July 23 was a pretty wet and miserable day, but several young families and adults appeared regardless of the weather. We had just decided to go for a short walk collecting any plants, animals and plastic, when down came the rain. This happened 2-3 times so each time we scuttled back to our cars. The weather was perfect for collecting fresh specimens as the sea weed and sea-grasses were still coming in.
When we returned Mike Gregson went through the main groups. He described the green, brown and red algae due to different colour pigments. Quite a few seemed to contain agar which can be extracted on a mass scale for icecream, tomato sauce and laboratory agar.
Two genera of algae, Caulerpa and Codium, have the distinguishing feature of having just one big cell with nuclei dispersed throughout the structure.
Mike talked about the sea grasses that are descended from land plants, which then re-invaded the sea and have flowers that are pollinated underwater. He showed us Posidonia coriacea or ribbon weed and the thicker version P. australis which is responsible for the fibre balls that can often be seen on the beaches. There were two species of wire weeds, Amphibolus antarctica and A. griffithii, where many small organisms settle on it. The juveniles had the little grappling hooks, to enable them to catch onto anything and settle down. Most of the sea grasses are poisonous, but Paddle Weed, Halophilia ovalis, is often grazed by little fish and Dugongs up north.
One of the sea-grasses was a seedling. On the Monday following, I sent the photo to Marion Cambridge from the Oceans Institute at UWA who said it was a tropical seagrass seedling of Syringodium isoetifolium.
She thought it had a red seed too. The next day she went down to the beach and after checking her seagrass books, it turns out that the seagrass we collected (S. isoetifolium) has hard, dark coloured seeds a few (4-5) mm long (see sketch). Marion thinks our specimen probably had some sort of orange/red ascidian attached to it. She also sent a male flower with anthers attached.
As usual we had many sponges-Porifera, some of which were brightly coloured, which ranged from soft sponges used in the bath, to coarse ones. All contain spicules and the really coarse ones are made of spongin. The sponges when alive can have many colours.
From Cnidaria (which can include corals) we saw a large number of the floating colonial blue bottles (below), which consist of a large gas filled float and several tentacles including a large fishing tentacle, feeding tentacles and reproductive tentacles. It is the long fishing tentacles that have stinging cells which can be so dangerous in the tropics.
A small colony of Physalia utriculus showing the horizontal float with the polyps beneath. Note the main tentacle is long, frilled and beaded in appearance.
Photo by Clay Bryce,
copyright WA Museum
From Mollusca we saw Violet Shells which also have bubbles so can float around on the surface.
The only other molluscs we saw were the inevitable Spirula shells which are the shell of an octopus like animal that lives out in the open ocean and uses air chambers to move up and down in the water column.
The only Echinoderms were sea urchins; mainly the large red sea urchin Heliocidaris which has a sharp set of five teeth. Using a hand lens, you could see where the tube feet emerged.

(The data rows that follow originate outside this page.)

(** * live_captioning.py: capture -> queue -> batch -> transcribe

    A shallow embedding of the audio pipeline of [live_captioning.py]:
    the bounded queue [audio_q], the capture callback [audio_callback],
    the periodic tick [process_audio], and the start-up sequence of
    [main] (engine loading, device selection, stream opening), with the
    guarded block of lines 432-465 as a whole in [stream_section] and the
    module run as a script in [script].  Around it: the texts of
    [CaptionWindow] and its dragging, the settings dialog with
    [open_settings] and [save_and_close], the configuration file, and the
    discovery of the model path.

    Conventions.
    - Python integers are [Z]; int16 samples are [Z] with the wrap-around
      of numpy's fixed-width arithmetic written out ([wrap16]).
    - float32 values are the rationals they denote ([Q]); the conversions
      the program performs on int16 data are exact in float32 (see
      [f32_of_Z] and [normalize]).
    - A raised exception is the [None] of an [option], or an explicit
      constructor where the code distinguishes outcomes.
    - The module-level globals [audio_q], [model], [window] and the text
      written to stdout are the fields of [State].
    - The audio thread and the Qt timer are interleaved at the granularity
      of whole callbacks and whole ticks.
    - Strings are byte strings; device names and caption texts are read
      exactly where they are ASCII ([isascii], [plain_text]), and the
      properties that depend on lower-casing or on the text of a caption
      view carry that as a hypothesis. *)

From Stdlib Require Import ZArith QArith Qabs Lia.
From stdpp Require Import base list strings pretty gmap.

Local Open Scope Z_scope.

(** ** Configuration constants (lines 14-35) *)

Definition DEVICE_NAME : string := "CABLE Output (VB-Audio Virtual Cable".
Definition SAMPLE_RATE : Z := 16000.
Definition CHANNELS : Z := 1.
Definition BLOCKSIZE : Z := 8000.
Definition UPDATE_INTERVAL_MS : Z := 500.
Definition MAX_QUEUE_SECONDS : Z := 5.

(** [int(x / y)]: true division followed by truncation toward zero. *)
Definition py_int_div (x y : Z) : Z := Z.quot x y.

Definition MAX_QUEUE_SIZE : Z :=
  Z.max 1 (py_int_div (MAX_QUEUE_SECONDS * SAMPLE_RATE) (Z.max 1 BLOCKSIZE)).

Definition AUDIO_QUEUE_MAXSIZE : Z := Z.max 2 (MAX_QUEUE_SIZE * 2).
Lemma silent_new_text ss rs em re p text : silent (new_text ss rs em re p text).
Proof. intros w. apply new_text_world. Qed.

Lemma only_calls_replace_cell (entered : reading) sn ss rs em re p c results :
  only_calls (replace_cell entered sn ss rs em re p c results).
Proof.
  apply only_calls_bind; [apply only_calls_silent, silent_new_text|]. intros new_value.
  case_bool_decide; [|apply only_calls_silent, silent_ret].
  apply only_calls_bind; [apply only_calls_silent, silent_py_chr|]. intros col_letter.
  apply only_calls_bind; [apply only_calls_call|]. intros _.
  apply only_calls_silent, silent_ret.
Qed.

Lemma only_calls_replace_shape sn ss rs em re p sh results :
  only_calls (replace_shape sn ss rs em re p sh results).
Proof.
  apply only_calls_bind; [apply only_calls_silent, silent_new_text|]. intros new_value.
  case_bool_decide; [|apply only_calls_silent, silent_ret].
  apply only_calls_bind; [apply only_calls_call|]. intros _.
  apply only_calls_silent, silent_ret.
Qed.

Lemma only_calls_replace_sheet (entered : reading) ss rs em re p ws results :
  only_calls (replace_sheet entered ss rs em re p ws results).
Proof.
  apply only_calls_bind.
  { apply only_calls_for_each_update. intros row s.
    apply only_calls_for_each_update. intros c s'. apply only_calls_replace_cell. }
  intros [rows results'']. apply only_calls_bind.
  { apply only_calls_for_each_update. intros sh s. apply only_calls_replace_shape. }
  intros [shapes results']. apply only_calls_silent, silent_ret.
Qed.
(** * IDE Link Interceptor: the link classifier and rewriter of the content
      script, and the protocol registration helper

    The development embeds the functions of [extension/content.js] that
    decide what happens to a clicked link and that keep the selected
    protocol, and the functions of the registration helper, and proves the
    properties the specification states about them, followed by further
    properties of the same functions.

    Strings.  A JavaScript string is a sequence of 16-bit code units.  The
    program compares, slices and matches strings against ASCII literals
    only, so the embedding works with the code units below 256, written as
    Rocq's [string]; all string operations below are exact on that range. *)

From Stdlib Require Import String Ascii List Bool Arith ZArith Lia.
From stdpp Require Import base gmap strings.
Import ListNotations.

Local Open Scope string_scope.
Local Open Scope list_scope.

(** ** Strings of the host language *)

Module JS.

(** [s.startsWith(p)] *)
Fixpoint startsWith (s p : string) {struct p} : bool :=
  match p, s with
  | EmptyString, _ => true
  | String a p', String b s' => if Ascii.eqb a b then startsWith s' p' else false
  | String _ _, EmptyString => false
  end.

(** [s.includes(p)] *)
Fixpoint includes (s p : string) : bool :=
  startsWith s p ||
  match s with
  | EmptyString => false
  | String _ s' => includes s' p
  end.

(** [s.slice(n)] for [0 <= n] *)
Fixpoint slice (s : string) (n : nat) : string :=
  match n, s with
  | O, _ => s
  | S n', String _ s' => slice s' n'
  | S _, EmptyString => EmptyString
  end.

(** [s.slice(0, n)] for [0 <= n] *)
Fixpoint take (s : string) (n : nat) : string :=
  match n, s with
  | O, _ => EmptyString
  | S n', String c s' => String c (take s' n')
  | S _, EmptyString => EmptyString
  end.

(** [s.endsWith(p)] *)
Definition endsWith (s p : string) : bool :=
  (String.length p <=? String.length s)%nat &&
  String.eqb (slice s (String.length s - String.length p)) p.

Definition is_upper (c : ascii) : bool :=
  let n := nat_of_ascii c in
  ((65 <=? n) && (n <=? 90) || (192 <=? n) && (n <=? 222) && negb (n =? 215))%nat.

Definition lower_char (c : ascii) : ascii :=
  if is_upper c then ascii_of_nat (nat_of_ascii c + 32) else c.

(** [s.toLowerCase()] *)
Fixpoint toLowerCase (s : string) : string :=
  match s with
  | EmptyString => EmptyString
  | String c s' => String (lower_char c) (toLowerCase s')
  end.

(** [s.indexOf(c)] for a one-character needle; [-1] when absent *)
Fixpoint indexOf (s : string) (c : ascii) : Z :=
  match s with
  | EmptyString => (-1)%Z
  | String a s' =>
      if Ascii.eqb a c then 0%Z
      else let i := indexOf s' c in if (i <? 0)%Z then (-1)%Z else (i + 1)%Z
  end.

(** [s.lastIndexOf(c)] for a one-character needle; [-1] when absent *)
Fixpoint lastIndexOf (s : string) (c : ascii) : Z :=
  match s with
  | EmptyString => (-1)%Z
  | String a s' =>
      let i := lastIndexOf s' c in
      if (0 <=? i)%Z then (i + 1)%Z
      else if Ascii.eqb a c then 0%Z else (-1)%Z
  end.

(** [s.split(c).pop()]: what follows the last [c], all of [s] without one *)
Fixpoint split_pop (s : string) (c : ascii) : string :=
  match s with
  | EmptyString => EmptyString
  | String a s' =>
      if (0 <=? indexOf s' c)%Z then split_pop s' c
      else if Ascii.eqb a c then s' else s
  end.

(** [s.replace(p, r)] with a string pattern: the first occurrence only *)
Fixpoint replace (s p r : string) : string :=
  if startsWith s p then r +:+ slice s (String.length p)
  else match s with
       | EmptyString => EmptyString
       | String c s' => String c (replace s' p r)
       end.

There were many sea squirts which are Ascidians with simple sac like bodies, and an inhalant and exhalant siphon. Their tadpole like larvae has a notochord and it’s here that there is a link to vertebrates. The notochord is a precursor to the vertebrate backbone, and this makes the Ascidians (Tunicates) part of the Phylum Chordata.
There were many colonial ascidians as well. The photo is the calcareous tube of a Spirorbid worm according to Claudia). These are miniature fan worms that are epiphytic (grow on plants and many other surfaces). These are miniature fan worms that are epiphytic (grow on plants and many other surfaces).
The only other vertebrates we saw were a Skate egg case and Globe Fish plus a large fish skull which Claudia Mueller took back to her Department of Animal Biology at Murdoch University. The skull was examined to try to locate the otoliths from the inner ear, to determine the species. Unfortunately they were missing.
We were so lucky to have Mike Gregson who shared his wealth of knowledge with us and also Claudia Mueller who was extremely helpful both on the beach and taking some samples back to Murdoch University as well, for feedback. Unfortunately Lisa Kirkendale and Megan Cundy were unable to attend. Needless to say, given the weather conditions we all managed to have a great time and got the job done!